→ Exercise objective
For the word "FsNotExist", work out how many lines in the records below contain it and state that count alone.

[Collected data]

[Start of section]

(* ===== verification/Gateway.v ===== *)
(** * gateway: pages, downloads and boot files

    server.go and boot.go: what the gateway answers to a request over HTTP or
    HTTPS.  Routing, headers and bodies are definitions; the ACME handler and
    net/http's file server are what a request is handed to, the latter with the
    file system [bootFiles], whose calls to the operating system are those of
    NfsFs.  The page is a function of hostname and fingerprint. *)

From stdpp Require Import gmap list strings.
From Stdlib Require Import ZArith Lia.
From S2P Require Import Prelude GoStrings GoNet GoAddr GoPath GoHash GoKeys Names Pki NfsProto NfsFs.

(** ** Data *)

Record GatewayConfig := mkGatewayConfig {
  gc_Address : bytes; gc_HTTPAddress : bytes; gc_Domain : bytes; gc_BootDirectory : bytes; gc_ACME : bool }.

Record GatewayServer := mkGateway {
  gs_config : GatewayConfig; gs_hostname : bytes; gs_rootPEM : bytes; gs_rootDER : bytes; gs_page : bytes;
  gs_fingerprint : bytes }.

Record gw_request := mkGwRequest { gr_Method : bytes; gr_Path : bytes; gr_RawQuery : bytes; gr_TLS : bool }.

(** A response: status, headers and the body sent. *)
Record gw_response := mkGwResponse { gw_status : Z; gw_headers : list (string * bytes); gw_body : bytes }.

(** What becomes of a request, with the headers set before. *)
Inductive gw_outcome :=
| GwReply (r : gw_response)
| GwAcme (headers : list (string * bytes))
| GwRedirect (target : bytes) (headers : list (string * bytes))
| GwFiles (root name : bytes) (headers : list (string * bytes)).

(** ** New *)

Definition gw_validateAddress (address : bytes) : bool :=
  match SplitHostPort address with
  | None => false
  | Some (host, port) =>
      if negb (beq host []) && match ParseAddr host with Some ip => IsMulticast ip | None => true end then false
      else match Atoi port with
           | Some number => negb ((number <? 0) || (65535 <? number))
           | None => false
           end
  end.

(** No bound below: an empty name has an empty label. *)
Definition gw_validHostname (hostname : bytes) : bool := if 253 <? len hostname then false else validLabels hostname.

(** [bytes.Count] of a nonempty separator. *)
Fixpoint countFrom (fuel : nat) (s sep : bytes) : Z :=
  match fuel with
  | O => 0
  | S k => match s with
           | [] => 0
           | _ :: r => if HasPrefix s sep then 1 + countFrom k (drop (length sep) s) sep else countFrom k r sep
           end
  end.
Definition BytesCount (s sep : bytes) : Z := countFrom (length s) s sep.

(** The bytes of a digest in upper case hexadecimal, separated by colons. *)
Definition upperHex (n : Z) : Z := if n <? 10 then 48 + n else 55 + n.
Definition fingerprintOf (digest : bytes) : bytes := Join (map (fun b => [upperHex (b / 16); upperHex (b mod 16)]) digest) [58].

Inductive gw_error := GwAddress | GwHTTPAddress | GwHostname | GwProvider | GwRootPEM | GwRootParse | GwRootKind | GwRootSignature
  | GwPage | GwBoot.

(** [prepareBootDirectory], given whether the directory can be created and opened. *)
Definition prepareBootDirectory (directory : bytes) (usable : bool) : bool := beq directory [] || usable.

Section new.
Context `{PkiLib} (renderPage : bytes -> bytes -> option bytes).

(** [New]; [provider] says that there is a certificate provider. *)
Definition New_gateway (c : GatewayConfig) (rootPEM : bytes) (provider bootUsable : bool) : Prelude.result gw_error GatewayServer :=
  if negb (gw_validateAddress (gc_Address c)) then Err GwAddress
  else if negb (gw_validateAddress (gc_HTTPAddress c)) then Err GwHTTPAddress
  else
    let domain := ToLower (TrimSuffix (TrimSpace (gc_Domain c)) [DOT]) in
    let c := mkGatewayConfig (gc_Address c) (gc_HTTPAddress c) domain (gc_BootDirectory c) (gc_ACME c) in
    let hostname := str "gateway." ++ domain in
    if negb (gw_validHostname hostname) then Err GwHostname
    else if negb provider then Err GwProvider
    else
      let rootPEM := TrimSpace rootPEM in
      if negb (HasPrefix rootPEM (str "-----BEGIN CERTIFICATE-----")) || negb (BytesCount rootPEM (str "-----BEGIN ") =? 1)
      then Err GwRootPEM
      else match pem_Decode rootPEM with
      | None => Err GwRootPEM
      | Some (ty, headers, block, rest) =>
          if negb (beq ty (str "CERTIFICATE")) || headers || negb (beq (TrimSpace rest) []) then Err GwRootPEM
          else match ParseCert block with
          | None => Err GwRootParse
          | Some root =>
              if negb (c_IsCA root) || negb (c_BasicConstraintsValid root) || (Z.land (c_KeyUsage root) KeyUsageCertSign =? 0)
                 || negb (beq (c_RawIssuer root) (c_RawSubject root)) then Err GwRootKind
              else if negb (CheckSignatureFrom root root) then Err GwRootSignature
              else
                let fingerprint := fingerprintOf (Sum256 (c_Raw root)) in
                match renderPage hostname fingerprint with
                | None => Err GwPage
                | Some page =>
                    if negb (prepareBootDirectory (gc_BootDirectory c) bootUsable) then Err GwBoot
                    else Ok (mkGateway c hostname (pemEncode "CERTIFICATE" (c_Raw root)) (c_Raw root) page fingerprint)
                end
          end
      end.
End new.

(** ** Responses *)

(** [write]: HEAD gets the headers only. *)
Definition gw_write (r : gw_request) (headers : list (string * bytes)) (status : Z) (contentType : string) (body : bytes)
    : gw_outcome :=
  GwReply (mkGwResponse status
    (headers ++ [("Content-Type"%string, str contentType); ("Content-Length"%string, Itoa (len body))])
    (if beq (gr_Method r) (str "HEAD") then [] else body)).

(** The headers of every response. *)
Definition gw_common (tls : bool) : list (string * bytes) :=
  map (fun h => (h.1, str h.2))
    ([("Content-Security-Policy", "default-src 'none'; style-src 'unsafe-inline'; base-uri 'none'; frame-ancestors 'none'; form-action 'none'");
      ("X-Content-Type-Options", "nosniff"); ("X-Frame-Options", "DENY"); ("Referrer-Policy", "no-referrer")]%string
     ++ (if tls then [("Strict-Transport-Security", "max-age=31536000")]%string else [])
     ++ [("Cache-Control", "no-store")]%string).

Definition gw_text (s : string) : bytes := str s ++ [10].
Definition textPlain : string := "text/plain; charset=utf-8".

(** ** Boot files *)

(** The file name of a request below /boot/. *)
Definition bootName (path : bytes) : bytes := TrimSuffix (TrimPrefix path (str "/boot/")) [SLASH].

(** [serveBoot]; [openable] says whether the boot directory can be opened now. *)
Definition serveBoot (s : GatewayServer) (r : gw_request) (headers : list (string * bytes)) (openable : bool) : gw_outcome :=
  if beq (gr_Path r) (str "/boot")
  then GwRedirect (str "/boot/" ++ if beq (gr_RawQuery r) [] then [] else [63] ++ gr_RawQuery r) headers
  else
    let name := bootName (gr_Path r) in
    if negb (beq name []) && (negb (ValidPath name) || ContainsByte name 92 || ContainsByte name 0)
    then gw_write r headers 404 textPlain (gw_text "not found")
    else if negb openable then gw_write r headers 404 textPlain (gw_text "not found")
    else GwFiles (gc_BootDirectory (gs_config s)) name headers.

(** [ServeHTTP]. *)
Definition gw_ServeHTTP (s : GatewayServer) (r : gw_request) (bootOpenable : bool) : gw_outcome :=
  let headers := gw_common (gr_TLS r) in
  if gc_ACME (gs_config s) && HasPrefix (gr_Path r) (str "/acme/") then
    if negb (gr_TLS r) then gw_write r headers 403 textPlain (gw_text "ACME requires HTTPS")
    else GwAcme headers
  else if negb (beq (gr_Method r) (str "GET")) && negb (beq (gr_Method r) (str "HEAD"))
  then gw_write r (headers ++ [("Allow"%string, str "GET, HEAD")]) 405 textPlain (gw_text "method not allowed")
  else if negb (beq (gc_BootDirectory (gs_config s)) [])
          && (beq (gr_Path r) (str "/boot") || HasPrefix (gr_Path r) (str "/boot/"))
  then serveBoot s r headers bootOpenable
  else if beq (gr_Path r) (str "/") then gw_write r headers 200 "text/html; charset=utf-8" (gs_page s)
  else if beq (gr_Path r) (str "/ca.pem") then
    gw_write r (headers ++ [("Content-Disposition"%string, str "attachment; filename=" ++ [34] ++ str "root-ca.pem" ++ [34])])
      200 "application/x-pem-file" (gs_rootPEM s)
  else if beq (gr_Path r) (str "/ca.crt") then
    gw_write r (headers ++ [("Content-Disposition"%string, str "attachment; filename=" ++ [34] ++ str "root-ca.crt" ++ [34])])
      200 "application/pkix-cert" (gs_rootDER s)
  else gw_write r headers 404 textPlain (gw_text "not found").

(** ** The file system of the file server *)

Inductive fs_error := FsNotExist | FsPermission.

(** [bootFiles.Open]: a descriptor. *)
Definition bootOpen `{OS} (root name : bytes) : St world (Prelude.result fs_error nat) := fun w =>
  let '(r, w) := openAt root name (Z.lor O_RDONLY O_NONBLOCK) 0 w in
  match r with
  | Err ErrNotExist => (Err FsNotExist, w)
  | Err _ => (Err FsPermission, w)
  | Ok fd =>
      let '(info, w) := call (FStat fd) w in
      match info with
      | Ok info => if exportable info then (Ok fd, w) else let '(_, w) := closeFd fd w in (Err FsPermission, w)
      | Err _ => let '(_, w) := closeFd fd w in (Err FsPermission, w)
      end
  end.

[End of section]

→ Completed exercise
2